(* ===== verification/Xattr.v ===== *)
(** Extended attributes (core/src/xattr.rs). *)

From Stdlib Require Import Strings.String.
From S2P Require Import Prelude Bytes Errors Reader Object Walk BTree FsRecord Encryption Volume Inode Dir Extent.

Definition XATTR_DATA_STREAM : Z := 0x0001.
Definition XATTR_DATA_EMBEDDED : Z := 0x0002.
Definition XATTR_NAME_DECMPFS : bytes := list_byte_of_string "com.apple.decmpfs".
Definition XATTR_NAME_RESOURCE_FORK : bytes := list_byte_of_string "com.apple.ResourceFork".
Definition XATTR_NAME_SYMLINK : bytes := list_byte_of_string "com.apple.fs.symlink".
Definition OFF_XATTR_KEY_NAME_LEN : Z := 8.
Definition OFF_XATTR_KEY_NAME : Z := 10.
Definition OFF_XATTR_VAL_FLAGS : Z := 0.
Definition OFF_XATTR_VAL_XDATA_LEN : Z := 2.
Definition OFF_XATTR_VAL_XDATA : Z := 4.
Definition OFF_XDSTREAM_OBJ_ID : Z := 0.
Definition OFF_XDSTREAM_SIZE : Z := 8.

Inductive XattrValue :=
| Embedded (b : bytes)
| Stream (dstream_oid size : Z).

Record Xattr := {
  xa_name : bytes;
  xa_flags : Z;
  xa_value : XattrValue;
}.

Definition parse_xattr (k v : bytes) : option Xattr :=
  let name_len := le_u16 k OFF_XATTR_KEY_NAME_LEN in
  if name_len =? 0 then None
  else
    name_bytes ← get_range k OFF_XATTR_KEY_NAME (OFF_XATTR_KEY_NAME + name_len);
    let name := decode_cstr name_bytes in
    let flags := le_u16 v OFF_XATTR_VAL_FLAGS in
    let xdata_len := le_u16 v OFF_XATTR_VAL_XDATA_LEN in
    let xdata := default [] (get_range v OFF_XATTR_VAL_XDATA (OFF_XATTR_VAL_XDATA + xdata_len)) in
    let xvalue :=
      if negb (Z.land flags XATTR_DATA_STREAM =? 0)
      then Stream (le_u64 xdata OFF_XDSTREAM_OBJ_ID) (le_u64 xdata OFF_XDSTREAM_SIZE)
      else Embedded xdata in
    Some {| xa_name := name; xa_flags := flags; xa_value := xvalue |}.

Definition xattr_visit (inode_oid : Z) (k v : bytes) (out : list Xattr) : list Xattr :=
  let '(oid, ty) := jkey k in
  if negb (bool_decide (ty = Some FsRecord.Xattr)) || negb (oid =? inode_oid) then out
  else match parse_xattr k v with
       | Some x => out ++ [x]
       | None => out
       end.

Section Xattr.
Context {R} `{ReadSeek R} `{XtsCipher} (reader : R) (volume : ApfsVolume).

Definition list_xattrs (inode_oid block_size : Z) : result (list Xattr) :=
  let '(out, res) :=
    for_each_fs_record_for_oid reader volume block_size inode_oid (xattr_visit inode_oid) [] in
  _ ← res;
  Ok out.

(** The first attribute of that name. *)
Definition find_xattr (name : bytes) (xs : list Xattr) : option XattrValue :=
  (fun ix => xa_value ix.2) <$> list_find (fun x => xa_name x = name) xs.

Definition get_xattr (inode_oid : Z) (name : bytes) (block_size : Z) : result (option XattrValue) :=
  xattrs ← list_xattrs inode_oid block_size;
  Ok (find_xattr name xattrs).

Definition decmpfs_header (inode_oid block_size : Z) : result (option bytes) :=
  v ← get_xattr inode_oid XATTR_NAME_DECMPFS block_size;
  match v with
  | Some (Embedded b) => Ok (Some b)
  | Some (Stream _ _) | None => Ok None
  end.

Definition resource_fork (inode_oid block_size : Z) : result (option bytes) :=
  v ← get_xattr inode_oid XATTR_NAME_RESOURCE_FORK block_size;
  match v with
  | Some (Embedded b) => Ok (Some b)
  | Some (Stream dstream_oid size) =>
      b ← read_stream reader volume dstream_oid size block_size;
      Ok (Some b)
  | None => Ok None
  end.

Definition symlink_target (inode_oid block_size : Z) : result (option bytes) :=
  v ← get_xattr inode_oid XATTR_NAME_SYMLINK block_size;
  match v with
  | Some (Embedded b) => Ok (Some (decode_cstr b))
  | Some (Stream _ _) | None => Ok None
  end.

(** ** Attributes by scan *)

Definition xattr_record (inode_oid : Z) : Entry -> option Xattr := record_of FsRecord.Xattr inode_oid parse_xattr.

Lemma xattr_collects o : collects (xattr_visit o) (xattr_record o).
Proof. by apply collects_record_of. Qed.

Lemma list_xattrs_not_Panic inode_oid block_size :
  0 <= block_size -> decryptable (vol_vek volume) block_size -> list_xattrs inode_oid block_size <> Panic.
Proof. intros. by apply walk_then_not_Panic. Qed.

Lemma get_xattr_not_Panic inode_oid name block_size :
  0 <= block_size -> decryptable (vol_vek volume) block_size -> get_xattr inode_oid name block_size <> Panic.
Proof. intros. apply bind_not_Panic; [by apply list_xattrs_not_Panic|done]. Qed.

Lemma decmpfs_header_not_Panic inode_oid block_size :
  0 <= block_size -> decryptable (vol_vek volume) block_size -> decmpfs_header inode_oid block_size <> Panic.
Proof. intros. apply bind_not_Panic; [by apply get_xattr_not_Panic|]. intros a _. no_panic. Qed.

Lemma resource_fork_not_Panic inode_oid block_size :
  0 < block_size -> decryptable (vol_vek volume) block_size -> resource_fork inode_oid block_size <> Panic.
Proof.
  intros. apply bind_not_Panic; [apply get_xattr_not_Panic; [lia|done]|]. intros a _. no_panic.
  by apply read_stream_not_Panic.
Qed.

Lemma list_xattrs_tree inode_oid block_size t :
  volume_tree reader volume block_size t -> oid_ordered t ->
  list_xattrs inode_oid block_size = Ok (omap (xattr_record inode_oid) (leaf_entries t)).
Proof.
  intros Ht Ho. unfold list_xattrs. by rewrite (walk_collects _ _ _ _ _ _ _ t Ht Ho (xattr_collects inode_oid)).
Qed.

(** A named attribute of an inode is the first attribute record of that inode and
    that name in the whole tree: embedded bytes or a stream reference as its flags say, and a symbolic link's target
    is the decoded text of the embedded one. *)
Theorem get_xattr_spec (inode_oid : Z) (name : bytes) (block_size : Z) (t : tree) :
  volume_tree reader volume block_size t -> oid_ordered t ->
  let xs := omap (xattr_record inode_oid) (leaf_entries t) in
  get_xattr inode_oid name block_size = Ok (find_xattr name xs) /\
  symlink_target inode_oid block_size =
    Ok (match find_xattr XATTR_NAME_SYMLINK xs with
        | Some (Embedded b) => Some (decode_cstr b)
        | _ => None
        end).
Proof.
  intros Ht Ho xs.
  assert (forall name, get_xattr inode_oid name block_size = Ok (find_xattr name xs)) as Hg.
  { intros n. unfold get_xattr. by rewrite (list_xattrs_tree _ _ t Ht Ho). }
  split; [apply Hg|]. unfold symlink_target. rewrite Hg. cbn [mbind outcome_bind].
  by destruct (find_xattr _ _) as [[]|].
Qed.
End Xattr.

(** An attribute record as a writer lays it out. *)
Definition xattr_key (jk : Z) (name : bytes) : bytes :=
  to_le_bytes 8 jk ++ to_le_bytes 2 (blen name + 1) ++ name ++ [x00].
Definition xattr_embedded (flags : Z) (data : bytes) : bytes :=
  to_le_bytes 2 flags ++ to_le_bytes 2 (blen data) ++ data.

■ ■ ■ ■ ■ ■ ■

Problem details —
For this exercise, repeat exactly the lines of the data above from the one with "(dstream_oid size : Z)." down to the one with "else match parse_xattr k v with", both end lines included.

Answer section —
| Stream (dstream_oid size : Z).

Record Xattr := {
  xa_name : bytes;
  xa_flags : Z;
  xa_value : XattrValue;
}.

Definition parse_xattr (k v : bytes) : option Xattr :=
  let name_len := le_u16 k OFF_XATTR_KEY_NAME_LEN in
  if name_len =? 0 then None
  else
    name_bytes ← get_range k OFF_XATTR_KEY_NAME (OFF_XATTR_KEY_NAME + name_len);
    let name := decode_cstr name_bytes in
    let flags := le_u16 v OFF_XATTR_VAL_FLAGS in
    let xdata_len := le_u16 v OFF_XATTR_VAL_XDATA_LEN in
    let xdata := default [] (get_range v OFF_XATTR_VAL_XDATA (OFF_XATTR_VAL_XDATA + xdata_len)) in
    let xvalue :=
      if negb (Z.land flags XATTR_DATA_STREAM =? 0)
      then Stream (le_u64 xdata OFF_XDSTREAM_OBJ_ID) (le_u64 xdata OFF_XDSTREAM_SIZE)
      else Embedded xdata in
    Some {| xa_name := name; xa_flags := flags; xa_value := xvalue |}.

Definition xattr_visit (inode_oid : Z) (k v : bytes) (out : list Xattr) : list Xattr :=
  let '(oid, ty) := jkey k in
  if negb (bool_decide (ty = Some FsRecord.Xattr)) || negb (oid =? inode_oid) then out
  else match parse_xattr k v with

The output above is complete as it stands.